Il renonce ex-abrupto :
_J'ai déjà laissé du temps pour ça. Tu as perdu ta chance. T'en pis pour toi ... mais ne t'inquiètes pas. Je ne vais pas le faire mourir -même si c'est ce qu'il mérite amplement – Je te dois bien ça. Après tout tu m'as rendu un fier service en tuant Francesco ...
_Qu'allez-vous faire alors ? Demandais-je au bord du précipice.
- Mes jambes manquent de ma lâcher. -
_Le faire souffrir, lentement, longtemps ...
Je manque de souffle, à tout moment je crains de m'évanouir.
Il finit sa phrase :
_Sous tes yeux.
Là c'est le gouffre total. Je ne veux pas. Je n'en ai pas envie. C'est trop.
Voyant que je dois commencer à perdre pied, Hernando me prend par la taille et me colle davantage à lui. Il me souffle dans l'oreille :
_Je te jure que si tu pleures ou que tu cherches à le rejoindre, je demanderais à mon acolyte de taper plus fort ...
A brûle-pourpoint, il commande :
_Attachez le et enlevez-lui son bandage.
Il recolle sa bouche à mon oreille :
_Quant à toi ma belle, tu vas m'offrir une très belle nuit. Tout en disant cela, ses doigts remontent le long de mon ventre et quand ils se fraient un passage entre mes seins, je constate avec horreur que je ne porte pas mon corset.
Avec toute la rage qui existe en moi je lui fais savoir :
_Dans vos rêves.
Pour seule réponse, un petit rictus se forme sur son visage avant de laisser place à un sourire que je connais que trop bien maintenant.
_Regarde.
Mes yeux convergent alors vers Juan. Il est attaché au « plafond » par des chaines lui comprimant les poignets. Ses pieds touchent à peine le sol. Cette position le fait souffrir même s'il ne le montre pas. La plaie de son torse n'est vraiment pas jolie. Elle s'est infectée, -comme je le craignais – la cicatrisation a à peine entamée, et pour couronner le tout, la couture s'est déchirée dévoilant une masse blanche : de la chair.

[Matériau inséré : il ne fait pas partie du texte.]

(** * pyfixest formula parser: a shallow embedding of [pyfixest/FormulaParser.py]

    The Python module turns a compact regression formula such as
    ["Y ~ X1 + csw(X2, X3) | fe"] into the list of concrete formulas to be
    estimated.  Everything in it is a transformation of strings, lists of
    strings and small dictionaries, so the embedding is a set of executable
    Rocq functions over [string], [list string] and insertion-ordered
    association lists, with Python exceptions made explicit in a result type.

    Conventions of the embedding:
    - a Python [str] is a [string], so its characters are the code points
      below 256; formulas with other characters are outside the model;
    - a Python [dict] is an association list kept in insertion order, because
      [get_var_dict] reads [dict.values()] in that order;
    - a raised exception is [Error e]; the order in which the source evaluates
      its statements is the order of the binds. *)

From Stdlib Require Import String Ascii List Bool Arith PeanoNat Lia.
Import ListNotations.

Open Scope string_scope.
Open Scope list_scope.

(** ** Exceptions and the result monad *)

(** The exceptions the module can raise, one constructor per raise site or
    per failing built-in operation. *)
Inductive exn : Type :=
| ValueError_unpack            (* [a, b = s.split(...)] with a length other than 2 *)
| UnboundLocalError            (* a local read before any branch assigned it *)
| ValueError_underdetermined   (* "The IV system is underdetermined. ..." *)
| ValueError_overdetermined    (* "The IV system is overdetermined. ..." *)
| ValueError_unsupported_switch (* "Unsupported switch type" *)
| ValueError_not_in_list       (* [list.index(x)] with [x] absent *)
| DuplicateKeyError            (* class DuplicateKeyError *)
| KeyError                     (* [d[k]] with [k] absent *)
| Exception_not_valid_formula  (* Exception("Not a valid formula provided.") *)
| TypeError_not_iterable       (* [for x in None] *)
| AttributeError_NoneType      (* [None.values()] *)
| IndexError.                  (* [l[-1]] on an empty list *)

Inductive result (A : Type) : Type :=
| Ok (a : A)
| Error (e : exn).

Arguments Ok {A} a.
Arguments Error {A} e.

Definition bind {A B : Type} (r : result A) (k : A -> result B) : result B :=
  match r with
  | Ok a => k a
  | Error e => Error e
  end.

Notation "x <- r ;; k" := (bind r (fun x => k))
  (at level 61, r at next level, right associativity).
Notation "' p <- r ;; k" := (bind r (fun x => let p := x in k))
  (at level 61, p pattern, r at next level, right associativity).

(** A [for] loop whose body may raise and which threads a state. *)
Fixpoint for_each {A S : Type} (l : list A) (body : S -> A -> result S) (s : S)
  : result S :=
  match l with
  | [] => Ok s
  | a :: l' => s' <- body s a ;; for_each l' body s'
  end.

(** ** Python strings *)

Module Py.

Definition add (s t : string) : string := String.append s t.

(** [len(s)] *)
Definition len (s : string) : nat := String.length s.

(** Truth value of a string or of a list: non-empty. *)
Definition truthy (s : string) : bool :=
  match s with EmptyString => false | String _ _ => true end.

Definition nonempty {A : Type} (l : list A) : bool :=
  match l with [] => false | _ :: _ => true end.

(** [s.split(sep)] for a one-character separator: never the empty list,
    empty fields are kept. *)
Fixpoint split (sep : ascii) (s : string) : list string :=
  match s with
  | EmptyString => [EmptyString]
  | String c r =>
      if Ascii.eqb c sep then EmptyString :: split sep r
      else match split sep r with
           | [] => [String c EmptyString]
           | field :: fields => String c field :: fields
           end
  end.

(** [sep.join(l)] *)
Fixpoint join (sep : string) (l : list string) : string :=
  match l with
  | [] => EmptyString
  | s :: l' =>
      match l' with
      | [] => s
      | _ :: _ => add s (add sep (join sep l'))
      end
  end.

(** [c in s] for a one-character [c]. *)
Fixpoint contains (c : ascii) (s : string) : bool :=
  match s with
  | EmptyString => false
  | String c' r => Ascii.eqb c' c || contains c r
  end.

(** [str.isspace] on the code points below 256: TAB..CR, FS..US, SPACE,
    NEL and NBSP. *)
Definition isspace (c : ascii) : bool :=
  let n := nat_of_ascii c in
  (Nat.leb 9 n && Nat.leb n 13) || (Nat.leb 28 n && Nat.leb n 32)
  || Nat.eqb n 133 || Nat.eqb n 160.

A cette vue, je me pétrifie. Davantage quand un des jumeaux – pas celui à la cicatrice – s'avance pour lui donner un premier coup dans le flanc. Sous la douleur, Juan se courbe, il se mords les lèvres pour atténuer ses cris. Le bourreau recommence, encore et encore. Les gémissements et les braillements de Juan arrachent, résonnent dans mes oreilles. Ça m'est insupportable. J'ai envie de hurler, de tabasser Hernando, de crier à Juan que ça va aller et qu'il va s'en sortir mais plus les coups sont nombreux et plus sa blessure se fait profonde, du sang commence à couler, la chair à vif s'enlève petit à petit révélant les os de ses côtes qui se trouvent en dessous. Je me retiens de tout, de pleurer, de me débattre. Je prends sur moi pour ne pas craquer, je suis épouvantée par ce que vois mais je fais de mon mieux pour garder mon calme. Juan souffre déjà beaucoup comme ça, je ne veux pas empirer les choses. J'attends que la chose se passe avec frayeur, inquiétude, panique et j'en passe. Tant d'émotions me submerge. Juan ne mérite pas ça, loin de là.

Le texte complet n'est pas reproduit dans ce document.